*Supplied data*.
◇ ◇ ◇ ◇
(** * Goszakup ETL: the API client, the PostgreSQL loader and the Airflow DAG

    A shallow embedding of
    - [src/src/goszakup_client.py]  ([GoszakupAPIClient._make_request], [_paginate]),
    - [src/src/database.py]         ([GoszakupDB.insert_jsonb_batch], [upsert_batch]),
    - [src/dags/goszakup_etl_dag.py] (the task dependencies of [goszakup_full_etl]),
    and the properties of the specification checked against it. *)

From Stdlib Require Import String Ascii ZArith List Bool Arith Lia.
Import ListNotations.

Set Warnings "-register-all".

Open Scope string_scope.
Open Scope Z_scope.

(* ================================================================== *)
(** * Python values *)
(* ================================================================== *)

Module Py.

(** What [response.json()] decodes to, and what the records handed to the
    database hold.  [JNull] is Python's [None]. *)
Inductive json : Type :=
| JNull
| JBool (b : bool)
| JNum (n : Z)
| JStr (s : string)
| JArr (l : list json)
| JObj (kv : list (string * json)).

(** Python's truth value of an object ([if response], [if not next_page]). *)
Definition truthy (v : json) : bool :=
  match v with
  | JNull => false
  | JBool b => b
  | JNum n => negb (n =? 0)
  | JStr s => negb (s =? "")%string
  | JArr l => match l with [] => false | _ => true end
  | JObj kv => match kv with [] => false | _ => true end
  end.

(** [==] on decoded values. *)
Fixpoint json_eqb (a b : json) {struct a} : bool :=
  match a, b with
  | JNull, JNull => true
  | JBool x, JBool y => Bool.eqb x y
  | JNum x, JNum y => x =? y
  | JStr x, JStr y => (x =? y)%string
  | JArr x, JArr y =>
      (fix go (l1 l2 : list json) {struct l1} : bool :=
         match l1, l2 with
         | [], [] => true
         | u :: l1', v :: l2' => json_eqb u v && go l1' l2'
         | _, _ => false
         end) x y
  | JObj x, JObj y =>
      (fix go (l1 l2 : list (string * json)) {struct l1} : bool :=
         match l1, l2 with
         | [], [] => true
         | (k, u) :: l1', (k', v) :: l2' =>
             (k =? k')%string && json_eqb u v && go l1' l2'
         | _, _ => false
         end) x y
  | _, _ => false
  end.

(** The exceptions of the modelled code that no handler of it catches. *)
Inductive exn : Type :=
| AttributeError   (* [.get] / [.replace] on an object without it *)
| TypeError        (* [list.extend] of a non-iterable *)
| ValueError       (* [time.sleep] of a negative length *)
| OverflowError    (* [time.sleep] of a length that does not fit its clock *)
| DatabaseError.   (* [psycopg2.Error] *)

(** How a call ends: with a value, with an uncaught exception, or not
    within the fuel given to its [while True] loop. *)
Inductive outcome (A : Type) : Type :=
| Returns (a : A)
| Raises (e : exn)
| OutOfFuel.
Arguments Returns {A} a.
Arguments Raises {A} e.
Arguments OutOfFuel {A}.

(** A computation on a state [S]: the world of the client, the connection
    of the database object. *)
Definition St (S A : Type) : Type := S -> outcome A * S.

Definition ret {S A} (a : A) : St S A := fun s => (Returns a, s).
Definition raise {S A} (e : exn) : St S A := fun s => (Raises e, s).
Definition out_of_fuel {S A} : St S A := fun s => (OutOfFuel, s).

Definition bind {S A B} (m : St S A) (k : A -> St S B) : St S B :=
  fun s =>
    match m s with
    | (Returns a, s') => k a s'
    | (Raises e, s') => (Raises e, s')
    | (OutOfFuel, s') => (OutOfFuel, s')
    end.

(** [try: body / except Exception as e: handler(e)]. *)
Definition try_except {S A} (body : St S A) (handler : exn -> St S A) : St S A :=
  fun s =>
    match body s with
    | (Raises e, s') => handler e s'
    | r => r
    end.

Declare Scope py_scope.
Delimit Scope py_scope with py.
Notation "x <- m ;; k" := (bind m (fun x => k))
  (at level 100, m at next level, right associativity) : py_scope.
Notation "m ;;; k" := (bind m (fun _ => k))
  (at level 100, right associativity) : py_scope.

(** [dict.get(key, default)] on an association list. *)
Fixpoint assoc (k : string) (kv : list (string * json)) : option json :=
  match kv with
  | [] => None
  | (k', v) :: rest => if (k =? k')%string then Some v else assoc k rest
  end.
◇ ◇ ◇ ◇
*Problem*.
An exact copy of all the records is what is needed here.

*Response for this exercise*.
(** * Goszakup ETL: the API client, the PostgreSQL loader and the Airflow DAG

    A shallow embedding of
    - [src/src/goszakup_client.py]  ([GoszakupAPIClient._make_request], [_paginate]),
    - [src/src/database.py]         ([GoszakupDB.insert_jsonb_batch], [upsert_batch]),
    - [src/dags/goszakup_etl_dag.py] (the task dependencies of [goszakup_full_etl]),
    and the properties of the specification checked against it. *)

From Stdlib Require Import String Ascii ZArith List Bool Arith Lia.
Import ListNotations.

Set Warnings "-register-all".

Open Scope string_scope.
Open Scope Z_scope.

(* ================================================================== *)
(** * Python values *)
(* ================================================================== *)

Module Py.

(** What [response.json()] decodes to, and what the records handed to the
    database hold.  [JNull] is Python's [None]. *)
Inductive json : Type :=
| JNull
| JBool (b : bool)
| JNum (n : Z)
| JStr (s : string)
| JArr (l : list json)
| JObj (kv : list (string * json)).

(** Python's truth value of an object ([if response], [if not next_page]). *)
Definition truthy (v : json) : bool :=
  match v with
  | JNull => false
  | JBool b => b
  | JNum n => negb (n =? 0)
  | JStr s => negb (s =? "")%string
  | JArr l => match l with [] => false | _ => true end
  | JObj kv => match kv with [] => false | _ => true end
  end.

(** [==] on decoded values. *)
Fixpoint json_eqb (a b : json) {struct a} : bool :=
  match a, b with
  | JNull, JNull => true
  | JBool x, JBool y => Bool.eqb x y
  | JNum x, JNum y => x =? y
  | JStr x, JStr y => (x =? y)%string
  | JArr x, JArr y =>
      (fix go (l1 l2 : list json) {struct l1} : bool :=
         match l1, l2 with
         | [], [] => true
         | u :: l1', v :: l2' => json_eqb u v && go l1' l2'
         | _, _ => false
         end) x y
  | JObj x, JObj y =>
      (fix go (l1 l2 : list (string * json)) {struct l1} : bool :=
         match l1, l2 with
         | [], [] => true
         | (k, u) :: l1', (k', v) :: l2' =>
             (k =? k')%string && json_eqb u v && go l1' l2'
         | _, _ => false
         end) x y
  | _, _ => false
  end.

(** The exceptions of the modelled code that no handler of it catches. *)
Inductive exn : Type :=
| AttributeError   (* [.get] / [.replace] on an object without it *)
| TypeError        (* [list.extend] of a non-iterable *)
| ValueError       (* [time.sleep] of a negative length *)
| OverflowError    (* [time.sleep] of a length that does not fit its clock *)
| DatabaseError.   (* [psycopg2.Error] *)

(** How a call ends: with a value, with an uncaught exception, or not
    within the fuel given to its [while True] loop. *)
Inductive outcome (A : Type) : Type :=
| Returns (a : A)
| Raises (e : exn)
| OutOfFuel.
Arguments Returns {A} a.
Arguments Raises {A} e.
Arguments OutOfFuel {A}.

(** A computation on a state [S]: the world of the client, the connection
    of the database object. *)
Definition St (S A : Type) : Type := S -> outcome A * S.

Definition ret {S A} (a : A) : St S A := fun s => (Returns a, s).
Definition raise {S A} (e : exn) : St S A := fun s => (Raises e, s).
Definition out_of_fuel {S A} : St S A := fun s => (OutOfFuel, s).

Definition bind {S A B} (m : St S A) (k : A -> St S B) : St S B :=
  fun s =>
    match m s with
    | (Returns a, s') => k a s'
    | (Raises e, s') => (Raises e, s')
    | (OutOfFuel, s') => (OutOfFuel, s')
    end.

(** [try: body / except Exception as e: handler(e)]. *)
Definition try_except {S A} (body : St S A) (handler : exn -> St S A) : St S A :=
  fun s =>
    match body s with
    | (Raises e, s') => handler e s'
    | r => r
    end.

Declare Scope py_scope.
Delimit Scope py_scope with py.
Notation "x <- m ;; k" := (bind m (fun x => k))
  (at level 100, m at next level, right associativity) : py_scope.
Notation "m ;;; k" := (bind m (fun _ => k))
  (at level 100, right associativity) : py_scope.

(** [dict.get(key, default)] on an association list. *)
Fixpoint assoc (k : string) (kv : list (string * json)) : option json :=
  match kv with
  | [] => None
  | (k', v) :: rest => if (k =? k')%string then Some v else assoc k rest
  end.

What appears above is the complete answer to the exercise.